## WHAT YOU SHOULD DO
The response must contain each line of the material that holds "octet".
=== Begin Enclosure ===
(* ===== verification/VoicemailCorrect.v ===== *)
(** * What is played of a recording, and the recordings of a call from their reservation to their end *)
From Stdlib Require Import Ascii.
From stdpp Require Import base gmap sets strings numbers pretty relations list.
From S2P Require Import Prelude FlowTree Schemas Json Crypto Documents Store Drafts Revisions V4Api Diff Devices DevicesFacts Policies Calls Recordings RecordingsFacts RecordingsCorrect Wave Script Storage StorageFacts StorageInvariant StorageCorrect StorageRepair Voicemail Segments Continuous VoicemailInvariant.

(** ** What is played *)

Section Correct.
Context `{CryptographyLaws} `{KeyDerivation} `{Transcoder} (key : bytes) (cfg : recording_settings) (c : recording_cipher).

Lemma truthy_valid name : valid_media_name name = true → truthy (Some name) = true.
Proof using Type.
  intros (Hlen & _)%valid_media_name_spec. unfold truthy. rewrite bool_decide_false; [done|]. by intros ->.
Qed.

Lemma load_media_plays id r name payload p d :
  rec_status r = Ready → media_storage_name (media_of r) = Some name → valid_media_name name = true → playable c id r payload →
  decrypt_media c id payload = Ok p → root d !! name = Some (PrivateFile payload) →
  load_media c id r d = Ok p ∧ media_sha256 (media_of r) = Some (sha256_hexdigest p).
Proof using Type.
  intros Hst Hn Hv (q & v & Hsize & Hver & Hpv & Hq & Hsha) Hp Hf. assert (q = p) as -> by congruence. split; [|done].
  unfold load_media. rewrite bool_decide_false by auto. rewrite Hn, truthy_valid by done. cbn [negb orb].
  unfold media_path, require_safe_file. rewrite Hn, Hv, Hf. cbn [mbind result_bind]. rewrite ?Hf.
  cbn [mbind result_bind]. rewrite bool_decide_false by auto. rewrite Hver, Hpv. cbn [mbind result_bind]. rewrite bool_decide_false by auto.
  rewrite Hp. cbn [mbind result_bind]. rewrite Hsha, bool_decide_false by auto. by rewrite andb_false_r.
Qed.
Lemma load_media_ok id r name payload d :
  rec_status r = Ready → media_storage_name (media_of r) = Some name → valid_media_name name = true → playable c id r payload →
  root d !! name = Some (PrivateFile payload) →
  ∃ p, load_media c id r d = Ok p ∧ media_sha256 (media_of r) = Some (sha256_hexdigest p).
Proof using Type.
  intros Hst Hn Hv Hplay Hf. pose proof Hplay as (p & _ & _ & _ & _ & Hp & _). exists p. by eapply load_media_plays.
Qed.

End Correct.

(** ** Byte ranges *)

Lemma split_once_none sep l : (split_once sep l).2 = None ↔ sep ∉ l.
Proof.
  induction l as [|c l IH]; [by split; [intros _; apply not_elem_of_nil|]|]. cbn [split_once].
  destruct (Ascii.eqb_spec c sep) as [->|Hne]; [split; [done|by rewrite not_elem_of_cons; intros []]|].
  destruct (split_once sep l) as [a b]. cbn in *. rewrite IH, not_elem_of_cons. naive_solver.
Qed.
(* ===== verification/Text.v ===== *)
(** * Text as Python sees it

    Strings are UTF-8 bytes; Python's are sequences of characters.  Slices, whitespace and
    control characters are those of characters. *)
From Stdlib Require Import Ascii.
From stdpp Require Import base gmap sets strings numbers pretty list.
From S2P Require Import Prelude FlowTree Schemas Json Crypto.

Definition continuation (c : ascii) : bool := char_in 128 191 c.
Definition ascii_char (c : ascii) : bool := nat_of_ascii c <? 128.
(** The characters of a text, each with its bytes; in UTF-8 none follow the one byte of an ASCII character. *)
Fixpoint split_text (l : bytes) : bytes * list bytes :=
  match l with
  | [] => ([], [])
  | c :: k =>
      let '(pending, cs) := split_text k in
      if continuation c then (c :: pending, cs)
      else if ascii_char c then ([], [c] :: cs)
      else ([], (c :: pending) :: cs)
  end.
Definition chars (s : string) : list bytes := (split_text (to_bytes s)).2.
Definition of_chars (l : list bytes) : string := of_bytes (concat l).

(** [s[:n]] and [s[-n:]] *)
Definition text_take (n : nat) (s : string) : string := of_chars (take n (chars s)).
Definition text_last (n : nat) (s : string) : string := of_chars (drop (length (chars s) - n) (chars s)).

(** [c.isspace()] *)
Definition unicode_spaces : list bytes :=
  map (λ n, [octet n]) [9; 10; 11; 12; 13; 28; 29; 30; 31; 32]%N
  ++ map (map octet) [[194; 133]; [194; 160]; [225; 154; 128]; [226; 128; 128]; [226; 128; 129]; [226; 128; 130]; [226; 128; 131];
                      [226; 128; 132]; [226; 128; 133]; [226; 128; 134]; [226; 128; 135]; [226; 128; 136]; [226; 128; 137];
                      [226; 128; 138]; [226; 128; 168]; [226; 128; 169]; [226; 128; 175]; [226; 129; 159]; [227; 128; 128]]%N.
Definition space_char (c : bytes) : bool := bool_decide (c ∈ unicode_spaces).
(** [s.strip()] *)
Fixpoint drop_spaces (l : list bytes) : list bytes :=
  match l with c :: k => if space_char c then drop_spaces k else l | [] => [] end.
Definition strip_chars (l : list bytes) : list bytes := reverse (drop_spaces (reverse (drop_spaces l))).
Definition text_strip (s : string) : string := of_chars (strip_chars (chars s)).
(** [s.split()] *)
Fixpoint split_chars (word : list bytes) (l : list bytes) : list (list bytes) :=
  let closed := match word with [] => [] | _ => [word] end in
  match l with
  | [] => closed
  | c :: k => if space_char c then closed ++ split_chars [] k else split_chars (word ++ [c]) k
  end.
Definition text_split (s : string) : list string := map of_chars (split_chars [] (chars s)).
Fixpoint join_text (separator : string) (l : list string) : string :=
  match l with [] => "" | [s] => s | s :: k => s +:+ separator +:+ join_text separator k end.

(** [ord(c) < 32 or 127 <= ord(c) < 160], and the two separators *)
Definition is_control (c : bytes) : bool :=
  match c with
  | [a] => (nat_of_ascii a <? 32) || bool_decide (nat_of_ascii a = 127)
  | [a; b] => bool_decide (nat_of_ascii a = 194) && char_in 128 159 b
  | _ => bool_decide (c = map octet [226; 128; 168]%N) || bool_decide (c = map octet [226; 128; 169]%N)
  end.
Definition has_control_characters (s : string) : bool := existsb is_control (chars s).
Definition is_ascii_text (s : string) : bool := forallb ascii_char (to_bytes s).

(** [s.rstrip("/")] and [s.lstrip("/")] *)
Fixpoint lstrip_slash (s : string) : string :=
  match s with String c k => if bool_decide (c = "/"%char) then lstrip_slash k else s | EmptyString => "" end.
Definition rstrip_slash (s : string) : string :=
  of_bytes (reverse (to_bytes (lstrip_slash (of_bytes (reverse (to_bytes s)))))).

(** The rounding of Python: to the nearest integer, halves to the even one. *)
Definition round_div (n d : Z) : Z :=
  let q := (n / d)%Z in
  let r := (2 * (n mod d))%Z in
  if (r <? d)%Z then q else if (d <? r)%Z then (q + 1)%Z else if Z.even q then q else (q + 1)%Z.
(** The double nearest to [n / d], as a mantissa and the power of two it is divided by. *)
Definition double_div (n d : Z) : Z * Z :=
  let k := (53 - (Z.log2 n - Z.log2 d))%Z in
  let k := (if (2 ^ 53 <=? n * 2 ^ k / d)%Z then k - 1 else k)%Z in
  (round_div (n * 2 ^ k) d, k).
(** [NtfySettings] *)
Record ntfy_settings := {
  ntfy_enabled : bool; server_url : string; topic : string; token_encrypted : option bytes; stored_events : json;
  email_events : json; last_offline_notified_at : option datetime; last_storage_notified_at : option datetime;
  ntfy_updated : datetime; ntfy_updated_by : string }.
Definition with_offline (t : option datetime) (row : ntfy_settings) : ntfy_settings :=
  {| ntfy_enabled := ntfy_enabled row; server_url := server_url row; topic := topic row; token_encrypted := token_encrypted row;
     stored_events := stored_events row; email_events := email_events row; last_offline_notified_at := t;
     last_storage_notified_at := last_storage_notified_at row; ntfy_updated := ntfy_updated row; ntfy_updated_by := ntfy_updated_by row |}.
Definition with_storage_notice (t : option datetime) (row : ntfy_settings) : ntfy_settings :=
  {| ntfy_enabled := ntfy_enabled row; server_url := server_url row; topic := topic row; token_encrypted := token_encrypted row;
     stored_events := stored_events row; email_events := email_events row; last_offline_notified_at := last_offline_notified_at row;
     last_storage_notified_at := t; ntfy_updated := ntfy_updated row; ntfy_updated_by := ntfy_updated_by row |}.
Definition initialize_ntfy_settings (t : datetime) (actor : string) (row : option ntfy_settings) : ntfy_settings :=
  default {| ntfy_enabled := false; server_url := "https://ntfy.sh"; topic := ""; token_encrypted := None;
             stored_events := storable_events default_ntfy_events; email_events := JNull; last_offline_notified_at := None;
             last_storage_notified_at := None; ntfy_updated := t; ntfy_updated_by := actor |} row.

(** [parse_events] *)
Definition as_dict (j : json) : list (string * json) := match j with JObj o => o | _ => [] end.
Definition update_dict (d changes : list (string * json)) : list (string * json) := foldl (λ d m, dict_set m.1 m.2 d) d changes.
Definition merged_event (row : ntfy_settings) (key : string) (c : event_config) : result json :=
  stored ← match assoc key (as_dict (stored_events row)) with
           | Some (JObj o) => Ok o
           | Some _ => Raise (AttributeError "items")
           | None => Ok []
           end;
  Ok (JObj (dict_set "email" (JBool (match assoc key (as_dict (email_events row)) with Some (JBool b) => b | _ => false end))
              (update_dict (dump_event_config c) (dict_remove "email" stored)))).
Definition parse_events (row : ntfy_settings) : result NtfyEvents :=
  merged ← mapM (λ e, j ← merged_event row e.1 e.2; Ok (e.1, (class_of e.2, j))) default_ntfy_events;
  mapM (λ e, c ← load_event_config e.2.1 e.2.2; Ok (e.1, c)) merged.

(** ** Messages *)

Record NtfyPayload := {
  push_url : string; push_token : option bytes; push_title : string; push_message : string; push_priority : Z; push_tags : string;
  push_click : string }.
Inductive deliverable := Push (p : NtfyPayload) | Mail (p : EmailPayload).

(** The headers of [deliver_notification] *)
Definition push_headers (p : NtfyPayload) : list (string * string) :=
  [("Title", text_take 120 (push_title p)); ("Priority", pretty (push_priority p)); ("Tags", push_tags p); ("User-Agent", "ivrdroid")]
  ++ (if bool_decide (push_click p = "") then [] else [("Click", push_click p)])
  ++ match push_token p with
     | Some t => if bool_decide (t = []) then [] else [("Authorization", "Bearer " +:+ of_bytes t)]
     | None => []
     end.

(** [urljoin] of the dashboard's address, which ends with a slash, and one of its pages. *)
Definition page_url (base_url click_path : string) : string := rstrip_slash base_url +:+ "/" +:+ lstrip_slash click_path.
Definition push_address (row : ntfy_settings) : string := rstrip_slash (server_url row) +:+ "/" +:+ quote (topic row).

Record notice_tables := {
  ntfy_row : option ntfy_settings; email_row : option email_settings; display_row : option display_settings;
  notice_audit : list audit_row }.
Definition with_ntfy (row : ntfy_settings) (t : notice_tables) : notice_tables :=
  {| ntfy_row := Some row; email_row := email_row t; display_row := display_row t; notice_audit := notice_audit t |}.
Definition with_audited (a : audit_row) (t : notice_tables) : notice_tables :=
  {| ntfy_row := ntfy_row t; email_row := email_row t; display_row := display_row t; notice_audit := notice_audit t ++ [a] |}.

Section Delivery.
Context `{Cryptography} (key : bytes) (zoneinfo : string → Z → result Z) (cfg : recording_settings) (base_url : string)
  (hostname : option string).

Definition shows_caller (c : event_config) : bool :=
  match c with NtfyCallerEvent _ m | NtfyExternalCallEvent _ m _ _ => m | _ => false end.
(** Whether the settings leave out this outcome of an external call. *)
Definition left_out (c : event_config) (external_status : option string) : bool :=
  match c with
  | NtfyExternalCallEvent _ _ not_connected system_failure =>
      bool_decide (external_status = Some "NOT_CONNECTED") && negb not_connected
      || bool_decide (external_status = Some "SYSTEM_FAILURE") && negb system_failure
  | _ => false
  end.
Definition pushes (row : ntfy_settings) (c : event_config) : bool :=
  ntfy_enabled row && negb (bool_decide (topic row = "")) && event_enabled (base_of c).
Definition mails (e : option email_settings) (c : event_config) : bool := email_ready e && event_mailed (base_of c).

Definition push_of (row : ntfy_settings) (c : event_config) (n : notification) (caller : option string) : result NtfyPayload :=
  token ← decrypt_secret key (token_encrypted row);
  let body := match known_caller caller with Some m => message n +:+ newline +:+ "Caller " +:+ m | None => message n end in
  Ok {| push_url := push_address row; push_token := token; push_title := title n; push_message := text_take 1000 body;
        push_priority := default 3%Z (assoc (event_priority (base_of c)) NTFY_PRIORITIES); push_tags := tags n;
        push_click := page_url base_url (click_path n) |}.
Definition mail_of (e : email_settings) (password : option bytes) (display : option display_settings) (n : notification)
    (recording : option RecordingFacts) (caller : option string) : result EmailPayload :=
  content ← match recording with
            | Some facts => let '(zone, calendar) := get_display display in recording_email zoneinfo facts caller zone calendar
            | None => Ok (title n, event_email (text_take 1000 (message n)) caller)
            end;
  Ok (build_email_payload e password hostname content.1 (with_footer content.2 (event_note (event_key_of n)))).

(** [_build_deliverables] *)
Definition build_deliverables (row : ntfy_settings) (e : option email_settings) (display : option display_settings) (n : notification)
    (recording : option RecordingFacts) : result (list deliverable) :=
  events ← parse_events row;
  config ← of_option (AttributeError (event_key_of n)) (assoc (event_key_of n) events);
  let push := pushes row config in
  let email := mails e config in
  if negb push && negb email then Ok []
  else if left_out config (external_status n) then Ok []
  else
    let caller := if shows_caller config then caller_masked n else None in
    pushed ← (if push then p ← push_of row config n caller; Ok [Push p] else Ok []);
    mailed ← match e with
             | Some e =>
                 if email then
                   match decrypt_password key e with
                   | Ok password => p ← mail_of e password display n recording caller; Ok [Mail p]
                   | Raise _ => Ok []
                   end
                 else Ok []
             | None => Ok []
             end;
    Ok (pushed ++ mailed).

Definition settings_row (t : datetime) (tables : notice_tables) : ntfy_settings :=
  initialize_ntfy_settings t (development_admin_email cfg) (ntfy_row tables).

(** [dispatch_ntfy] *)
Definition dispatch_ntfy (t : datetime) (n : notification) (recording : option RecordingFacts) (tables : notice_tables)
    : result (list deliverable * notice_tables) :=
  let row := settings_row t tables in
  out ← build_deliverables row (email_row tables) (display_row tables) n recording;
  Ok (out, with_ntfy row tables).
=== End Enclosure ===
## YOUR RESPONSE
  map (λ n, [octet n]) [9; 10; 11; 12; 13; 28; 29; 30; 31; 32]%N
  ++ map (map octet) [[194; 133]; [194; 160]; [225; 154; 128]; [226; 128; 128]; [226; 128; 129]; [226; 128; 130]; [226; 128; 131];
  | _ => bool_decide (c = map octet [226; 128; 168]%N) || bool_decide (c = map octet [226; 128; 169]%N)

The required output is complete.